Владыка и Козак Мамай приглядывались ко всему, что было в тон обширной и хмурой келье, и в голове у них мутилось от едких запахов, пропитавших мастерскую, а наипаче, верно, от испарений фосфора, с коим как раз и возился Иваненко, открыв его на десяток лет раньше немецкого алхимика Бранда.
— Садитесь, панове, — вновь радушно промолвил алхимик. И спросил: — Чего ж вам надобно?
— Совета, — отвечал Мамай.
— Что приключилось?
— Война, пане Иваненко.
— Опять? — испуганно спросил ученый.
— Неужто здесь не слышно, Иваненко: уже не первый день стреляют!.. О! Слушайте! — добавил Мамай, ибо опять где-то прогремела пушка и заговорили гаковницы.
— Опять война! — вздохнул алхимик. И спросил в тревоге: — Татары? Орда?
— Хуже.
— Шляхта?
— Хуже.
— А кто?
— Свои. Вместе с чужаками.
— Какие же это свои?
— Бывшие свои: гетман Гордий Гордый.
— Свой пес оттого, что свой, не перестает быть собакой.
— Окружили уже Калинову Долину. А пороху у нас — в обрез… Так вот мы — к тебе: не наваришь ли нам того черного проса?
— А из чего варить? Запас доброй серы есть в монастыре. А вот селитры нету… — И ученый чудак спросил недовольно: — Ты же, Мамай, приходил ко мне поутру, когда привел… Оврама того! И не сказал про войну!
— Ты был чем-то крепко озабочен…
— Может, и так… — поправил очки Иваненко. Потом заговорил: — Когда бы мне дали с полсотни козаков, а не то молодиц, я, может, где и раскопал бы в нашей Долине малость селитры… Нужно полста козаков.

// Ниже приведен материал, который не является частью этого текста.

(** * AD013 capacitive fingerprint sensor driver: wire-protocol engine

    A shallow embedding of [AD013.cpp]: the 16-bit byte codec, the bounded
    parameter buffer, the command routine [AD013_Send] (frame assembly,
    transport read loop, reply validation), sensor discovery
    [CFP_FindSensor] and the capture-and-search flow [AD013_SearchTemplate].

    Conventions of the embedding.
    - A [char]/[byte] cell is the unsigned value [0..255] of its bit
      pattern; [int] values are unbounded [Z] ([int] is taken wide enough
      for the candidate speeds, and nothing the driver computes in [int]
      comes near its limits); [uint8_t]/[uint16_t] conversions are written
      out with [mod].
    - The host is little-endian, as the two codec routines assume when they
      address the two bytes of a [uint16_t] through a [byte] pointer.
    - Whether plain [char] is signed is implementation-defined; the single
      place where it matters (the checksum loop of the reply, which adds
      [recv_buff[i]] without a cast) takes it as the parameter
      [char_is_signed].
    - A pointer that may be [NULL] is an [option]; a pointer into a buffer
      is the buffer together with an offset.
    - [AD013_Send] returns an [option]: [None] stands for a call that has
      no result, because the copy of the reply for the caller at its end
      goes out of bounds (its size comes from the reply or from the
      caller).  The routines that call [AD013_Send] inherit the [option].
      The heap is taken to serve the few bytes the driver asks for.
    - [AD013_Send] and [AD013_Recv] reach the port through the name
      [SensorCom], which [AD013_Send] does not take from its own parameter
      (spelt [Sensorcom]); the model takes it to be the port the callers
      hand over.
    - [printf] and [Serial.println] produce debug text only and are left
      out. *)

From stdpp Require Import base list numbers.

Open Scope Z_scope.

(** ** C memory helpers *)

(** [memcpy(dst + off, src, n)].  Defined behaviour needs
    [off + n <= length dst] and [n <= length src]; outside that the C code
    writes or reads out of bounds. *)
Definition memcpy (dst : list Z) (off : nat) (src : list Z) (n : nat) : list Z :=
  take off dst ++ take n src ++ drop (off + n) dst.

(** [memcmp(a, b, n)]: [0] when the first [n] bytes agree, otherwise the
    difference of the first pair of bytes that differ. *)
Fixpoint memcmp (a b : list Z) (n : nat) : Z :=
  match n with
  | O => 0
  | S n' =>
      let x := hd 0 a in
      let y := hd 0 b in
      if x =? y then memcmp (tl a) (tl b) n' else x - y
  end.

(** The cell [p[i]]; cells past the end of the modelled buffer read as 0. *)
Definition cell (p : list Z) (i : nat) : Z := nth i p 0.

(** ** Constants of the driver *)

Definition AD013_MSG_HEADER_SIZE : Z := 10.
Definition AD013_MAX_ACK_BUFF_SIZE : Z := 20.

Definition AD013_MSG_OFFSET_HEADER : nat := 0.
Definition AD013_MSG_OFFSET_DEVID : nat := 2.
Definition AD013_MSG_OFFSET_FLAG : nat := 6.
Definition AD013_MSG_OFFSET_LENGTH : nat := 7.
Definition AD013_MSG_OFFSET_CODE : nat := 9.
Definition AD013_MSG_OFFSET_DATA : nat := 10.

Definition AD013_CODE_OK : Z := 0x00.
Definition AD013_CODE_ERROR : Z := 0x01.
Definition AD013_CODE_NO_FINGER : Z := 0x02.
Definition AD013_CODE_IMAGE_FAIL : Z := 0x03.
Definition AD013_CODE_FEATURE_FAIL_AMORPHOUS : Z := 0x06.
Definition AD013_CODE_FEATURE_FAIL_MINUTIAE : Z := 0x07.
Definition AD013_CODE_FINGER_NOT_FOUND : Z := 0x09.
Definition AD013_CODE_PASSWORD_ERROR : Z := 0x13.
Definition AD013_CODE_IMAGE_INCOMPLETE_ERROR : Z := 0x15.

(** Modelled from the spec: [AD013_MAX_PARAMS_SIZE] is declared in
    [AD013.h], which is not part of the sources.  The specification gives
    the parameter buffer a capacity of 20, the value the sibling header
    gives [CFS_MAX_PARAMS_SIZE]. *)
Definition AD013_MAX_PARAMS_SIZE : Z := 20.

(** Modelled from the spec: the struct [AD013_Params] is declared in
    [AD013.h], which is not part of the sources.  Its fields are those the
    driver uses ([buff], [size]) and the device id of the initialiser of
    [AD013_DefaultParams]; [buff] is an array of [AD013_MAX_PARAMS_SIZE]
    cells. *)
Record AD013_Params : Type := mkParams {
  devId : list Z;
  buff : list Z;
  size : Z
}.

Definition AD013_def_passwd : list Z := [0x00; 0x00; 0x00; 0x00].

Definition AD013_DefaultParams : AD013_Params :=
  {| devId := [0xFF; 0xFF; 0xFF; 0xFF];
     buff := replicate (Z.to_nat AD013_MAX_PARAMS_SIZE) 0x00;
     size := 0 |}.

Definition msgTemplate : list Z :=
  [ 0xEF; 0x01;             (* Header *)
    0xFF; 0xFF; 0xFF; 0xFF; (* Device ID *)
    0x01;                   (* Flag *)
    0x00; 0x03;             (* Data Length (Code/Data + Sum) *)
    0x00 ].                 (* Code/Data *)

(** ** Byte codec *)

(** Reads the two cells at [val + off] as a 16-bit value, first cell
    high. *)
Definition AD013_get_uint16_value (val : list Z) (off : nat) : Z :=
  cell val (off + 1) + 256 * cell val off.

(** Writes the high byte of [val] at [buff + off] and its low byte after
    it. *)
Definition AD013_set_uint16_value (buff : list Z) (off : nat) (val : Z) : list Z :=
  let val := val mod 65536 in
  <[S off := val mod 256]> (<[off := val / 256]> buff).

(** ** Parameter buffer *)

Definition AD013_ClearParams (a : AD013_Params) : AD013_Params :=
  {| devId := devId a; buff := buff a; size := 0 |}.

Definition AD013_AddParam1 (params : option AD013_Params) (val : Z)
  : Z * option AD013_Params :=
  match params with
  | None => (-1, None)
  | Some p =>
      if size p >? AD013_MAX_PARAMS_SIZE - 1 then (-1, Some p)
      else
        let sz := if size p <? 0 then 0 else size p in
        let b := <[Z.to_nat sz := val mod 256]> (buff p) in
        (sz + 1, Some {| devId := devId p; buff := b; size := sz + 1 |})
  end.

Definition AD013_AddParam2 (params : option AD013_Params) (val : Z)
  : Z * option AD013_Params :=
  let val := val mod 65536 in
  match params with
  | None => (-1, None)
  | Some p =>
      if size p >? AD013_MAX_PARAMS_SIZE - 2 then (-1, Some p)
      else
        let sz := if size p <? 0 then 0 else size p in
        let b := <[Z.to_nat sz := val / 256]> (buff p) in
        let b := <[Z.to_nat (sz + 1) := val mod 256]> b in
        (sz + 2, Some {| devId := devId p; buff := b; size := sz + 2 |})
  end.

(** The blob [buff] is the memory the caller's pointer designates; the
    routine copies its first [size] cells.  A negative [params->size] is
    not repaired here (the C code then writes before the array). *)
Definition AD013_AddParamN (params : option AD013_Params)
    (buff0 : option (list Z)) (size0 : Z) : Z * option AD013_Params :=
  let size0 := size0 mod 256 in
  match params, buff0 with
  | Some p, Some src =>
      if size p >? AD013_MAX_PARAMS_SIZE - size0 then (-1, params)
      else
        let b := memcpy (buff p) (Z.to_nat (size p)) src (Z.to_nat size0) in
        (size p + size0,
         Some {| devId := devId p; buff := b; size := size p + size0 |})
  | _, _ => (-1, params)
  end.

(** The bytes the buffer holds: the cells below the cursor. *)
Definition contents (p : AD013_Params) : list Z :=
  take (Z.to_nat (size p)) (buff p).

(** One append request, as the command layer issues them. *)
Inductive push : Type :=
  | push_u8 (b : Z)
  | push_u16 (w : Z)
  | push_bytes (bs : list Z).

Definition push_size (x : push) : Z :=
  match x with
  | push_u8 _ => 1
  | push_u16 _ => 2
  | push_bytes bs => Z.of_nat (length bs)
  end.

(** The bytes a request stands for on the wire. *)
Definition push_wire (x : push) : list Z :=
  match x with
  | push_u8 b => [b]
  | push_u16 w => [w / 256; w mod 256]
  | push_bytes bs => bs
  end.

(** The request fits the C argument types: [uint8_t], [uint16_t], and a
    blob whose length fits the [uint8_t] size argument. *)
Definition push_ok (x : push) : Prop :=
  match x with
  | push_u8 b => 0 <= b < 256
  | push_u16 w => 0 <= w < 65536
  | push_bytes bs => Z.of_nat (length bs) < 256
  end.

Definition do_push (params : option AD013_Params) (x : push)
  : Z * option AD013_Params :=
  match x with
  | push_u8 b => AD013_AddParam1 params b
  | push_u16 w => AD013_AddParam2 params w
  | push_bytes bs => AD013_AddParamN params (Some bs) (Z.of_nat (length bs))
  end.

(** Runs the requests in order; returns the return values and the final
    buffer. *)
Fixpoint do_pushes (params : option AD013_Params) (xs : list push)
  : list Z * option AD013_Params :=
  match xs with
  | [] => ([], params)
  | x :: xs' =>
      let '(r, params') := do_push params x in
      let '(rs, params'') := do_pushes params' xs' in
      (r :: rs, params'')
  end.

Definition pushes_size (xs : list push) : Z :=
  foldr (fun x n => push_size x + n) 0 xs.

(** A buffer in a regular state: the array has its declared length and the
    cursor lies inside it. *)
Definition params_wf (p : AD013_Params) : Prop :=
  length (buff p) = Z.to_nat AD013_MAX_PARAMS_SIZE /\
  0 <= size p <= AD013_MAX_PARAMS_SIZE.

(** ** The serial transport *)

(** The Arduino [Stream] the driver talks through, as operations on a
    world state [T] (the port together with the board's clock, so that
    [delay] is one of them).  [stream_readBytes n] is
    [readBytes(buffer, n)]: it hands back the bytes it stored, never more
    than [n]. *)
Class Stream (T : Type) : Type := {
  stream_write : list Z -> T -> T;
  stream_readBytes : Z -> T -> list Z * T;
  stream_setTimeout : Z -> T -> T;
  serial_begin : Z -> T -> T;
  board_delay : Z -> T -> T;
  stream_readBytes_le :
    forall n s, 0 <= n -> Z.of_nat (length (stream_readBytes n s).1) <= n
}.
(** X22 at the second example of the source. *)
Lemma getCountDaysOnPeriod_whole_days_witness :
  exists q : Q,
    getCountDaysOnPeriod parseDateString "2024-02-01T00:00:00.000Z"
      "2024-02-12T00:00:00.000Z" = Some q
    /\ (q == inject_Z (11 + 1))%Q.
Proof.
  apply (proj1 (getCountDaysOnPeriod_whole_days parseDateString
                  "2024-02-01T00:00:00.000Z" "2024-02-12T00:00:00.000Z")
           1706745600000 11);
    vm_compute; reflexivity.
Defined.

(** X23 at the second example of the source. *)
Lemma dateToTimestamp_time_value_witness :
  dateToTimestamp parseDateString "04 Dec 1995 00:12:00 UTC"
  = Date_getTime (newDateString parseDateString "04 Dec 1995 00:12:00 UTC")
  /\ (dateToTimestamp parseDateString "04 Dec 1995 00:12:00 UTC" = NaN
      <-> newDateString parseDateString "04 Dec 1995 00:12:00 UTC" = NaN).
Proof.
  apply (dateToTimestamp_time_value parseDateString). vm_compute. reflexivity.
Defined.

(** The examples of the source for the functions on date strings and for
    [getTime]. *)
Example date_string_examples :
  dateToTimestamp parseDateString "01 Jan 1970 00:00:00 UTC" = #0
  /\ dateToTimestamp parseDateString "04 Dec 1995 00:12:00 UTC" = #818035920000
  /\ getDayName 0 parseDateString "01 Jan 1970 00:00:00 UTC" = "Thursday"
  /\ getDayName 0 parseDateString "03 Dec 1995 00:12:00 UTC" = "Sunday"
  /\ getDayName 0 parseDateString "2024-01-30T00:00:00.000Z" = "Tuesday"
  /\ isDateInPeriod parseDateString "2024-02-01" "2024-02-02" "2024-03-02" = false
  /\ isDateInPeriod parseDateString "2024-02-02" "2024-02-02" "2024-03-02" = true
  /\ isDateInPeriod parseDateString "2024-02-10" "2024-02-02" "2024-03-02" = true
  /\ getTime 0 (newDate #(MakeDate (MakeDay 2023 5 1) (MakeTime 8 20 55 0)))
     = "08:20:55"
  /\ getTime 0 (newDate #(MakeDate (MakeDay 2015 10 20) (MakeTime 23 15 1 0)))
     = "23:15:01".
Proof. repeat split; vm_compute; reflexivity. Qed.

#[local] Close Scope string_scope.

(** X24 at Saturday 13 January 2024. *)
Lemma getNextFridayThe13th_weeks_after_friday_witness :
  exists (f r : Z) (j : nat),
    getNextFriday 0 #1705104000000 = #f
    /\ getNextFridayThe13th 0 61 #1705104000000 = Some #r
    /\ r = f + 7 * Z.of_nat j * 86400000
    /\ (j <= 60)%nat
    /\ (j = O <-> getDate 0 #f = #13)
    /\ 1705104000000 < r <= 1705104000000 + 427 * 86400000.
Proof.
  apply (getNextFridayThe13th_weeks_after_friday 0 1705104000000).
  - unfold validTime, maxTime. lia.
  - unfold msPerDay, maxTime. lia.
  - intros u _. reflexivity.
Defined.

— Где ж я столько возьму? — неуверенно возразил епископ. — Одни воюют. Иные оружие ладят, козаков кормят, гречку сеют, сено косят. А не то копаются в земле.
— Зачем копаются?
— Клады ищут.
— Этих-то мне и нужно.
— А что бы тебе, — сказал Козак Мамай, — да поискать еще и на том берегу Рубайла, в болотах, нет ли там железа?
— В болоте — железо? — удивился епископ.
— Болотная руда, — отвечал Иваненко, — на лугах залегает: когда корочкой, когда фасолькой, когда вот этакими орешками. Надобно искать! — и, погасив под ретортами и тиглями огонь, взял шапку. Затем встал, задумался, словно сам у себя спросил, оглядевшись вокруг: — Как же я все это покину?